Review: The Impossible Lives of Greta Wells by Andrew Sean Greer

  • Hardcover: 304 pages
  • Publisher: Ecco (June 25, 2013)
  • ISBN-10: 0062213784
  • Source: Publisher

When Greta’s twin brother passes away and a long-term relationship ends, Greta Wella is inconsolable, in a severe state of depression. Her doctor suggests a treatment involving electroshock therapy. The result is beyond what Greta could have imagined. After each treatment she awakens in another time, sent back to 1918, 1941, and the present.  In each of these times, her “alter ego” has a life vastly different than her own.  One is a devoted mother, the other a carefree adulteress. Yet in each of these lives, key characters missing in her “current” life are still present, including her deceased brother Felix and her beloved former lover.

Although these individuals, integral to her happiness in her present life, exist as part of her life they are a far cry from the individuals she knows them to be.

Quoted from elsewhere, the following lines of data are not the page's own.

(* ===== verification/CollectorProps.v ===== *)
(** * Properties of the collector

    Reconfiguration keeps every running task under its ingest's handle and
    replaces the set of tasks; a sampling window enqueues the mean of the samples
    read of each variable. *)
From S2P Require Import Prelude Float Proto Buffer RustStr Json Jobs Plugins Modbus Pss Collector.
Set Warnings "-register-all".
Local Open Scope Z_scope.

(** ** Reconfiguration *)
Section Reconfigure.
Context {J : Type}.
Implicit Types t : Tasks J.

(** Every task that runs has its handle kept, and task numbers are fresh. *)
Record tracked t : Prop := {
  tr_handle : ∀ n, is_Some (tk_running t !! n) → ∃ id, tk_tasks t !! id = Some n;
  tr_fresh : ∀ n, (tk_next t ≤ n)%nat → tk_running t !! n = None;
}.

(** The task of an ingest whose connector is known. *)
Definition launch (conns : gmap string (Conn J)) (ing : Job J) : option (Conn J * Job J) :=
  (λ conn, (conn, ing)) <$> conns !! connector_id ing.

Lemma insert_connectors_lookup (cs : list (string * Conn J)) id : insert_connectors cs !! id = assoc_last id cs.
Proof.
  unfold insert_connectors. enough (∀ m : gmap string (Conn J),
    foldl (λ m c, <[c.1:=c.2]> m) m cs !! id = match assoc_last id cs with Some c => Some c | None => m !! id end) as E.
  { rewrite E. by destruct (assoc_last id cs). }
  induction cs as [|[k c] cs IH]; intros m; simpl; [done|]. rewrite IH.
  destruct (assoc_last id cs); [done|]. destruct (decide (id = k)) as [->|]; by rewrite ?lookup_insert_eq, ?lookup_insert_ne.
Qed.

Lemma abort_all_running t : tracked t → tk_running (abort_all t) = ∅.
Proof.
  intros [Hh _]. apply map_empty. intros n. apply map_lookup_filter_None. right. intros r Hr Hn. apply Hn. simpl.
  destruct (Hh n) as [id Hid]; [eauto|]. apply list_elem_of_fmap. exists (id, n). split; [done|].
  by apply elem_of_map_to_list.
Qed.

Lemma spawn_ingest_running conns t ing : (∀ n, (tk_next t ≤ n)%nat → tk_running t !! n = None) →
  (∀ n, (tk_next (spawn_ingest conns t ing) ≤ n)%nat → tk_running (spawn_ingest conns t ing) !! n = None) ∧
  (map_to_list (tk_running (spawn_ingest conns t ing))).*2 ≡ₚ
    (map_to_list (tk_running t)).*2 ++ from_option (λ x, [x]) [] (launch conns ing).
Proof.
  intros Hf. unfold spawn_ingest, launch. destruct (conns !! connector_id ing) as [conn|]; simpl.
  - split.
    + intros n Hn. rewrite lookup_insert_ne by lia. apply Hf. lia.
    + rewrite map_to_list_insert by (apply Hf; lia). simpl. by rewrite (comm (++)).
  - by rewrite app_nil_r.
Qed.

Her brother, Felix, has not admitted his homosexuality, going as far to marry a young woman and have children than to confess his true identity. Nathan, her long-time lover who had an affair in her “present” life is her husband in one of the alternate times…but is she as devoted to him as she should be?

As Greta’s therapy continues, so do her jumps in time. As her therapy draws to an end, however, Greta can’t help but wonder which of these realities is the life she is meant to lead. Greta attempts herself to alter each of her lives but with incredibly powerful consequences.

Obviously, one must dispel quite a bit of disbelief in reading this novel. Greer doesn’t focus on how Greta is able to travel through time, instead focusing on the journey Greta takes in examining each of her alternate lives.  While I don’t feel I necessarily bonded a great deal with Greta as a whole, I largely feel that this was in part due to the fact that she was actually three distinct and different characters instead of just one. The fact that Greer was able to do such a monumental job in developing Greta’s characters, creating them with such vast differences yet still exhibiting the same core or essence of an individual,  is clear evidence to his talent as a writer.

At the core, this novel examines relationships: with family members, lovers, and one’s self. At the onset of her therapy, Greta’s doctor’s promised the treatment would return her to who she was. The journey she takes to get there, however, is more powerful and life-altering than she could have ever imagined. If you are looking for a novel with a truly unique premise, this is the title for you. Highly recommended.

2 Comments to "Review: The Impossible Lives of Greta Wells by Andrew Sean Greer"

  1. June 24, 2013 - 12:43 PM | Permalink

    Sounds like such an interesting premise; I love time travel books but have a hard time finding enjoyable ones. Too bad the character was not one you could relate to. Still all in all, seems like a good one.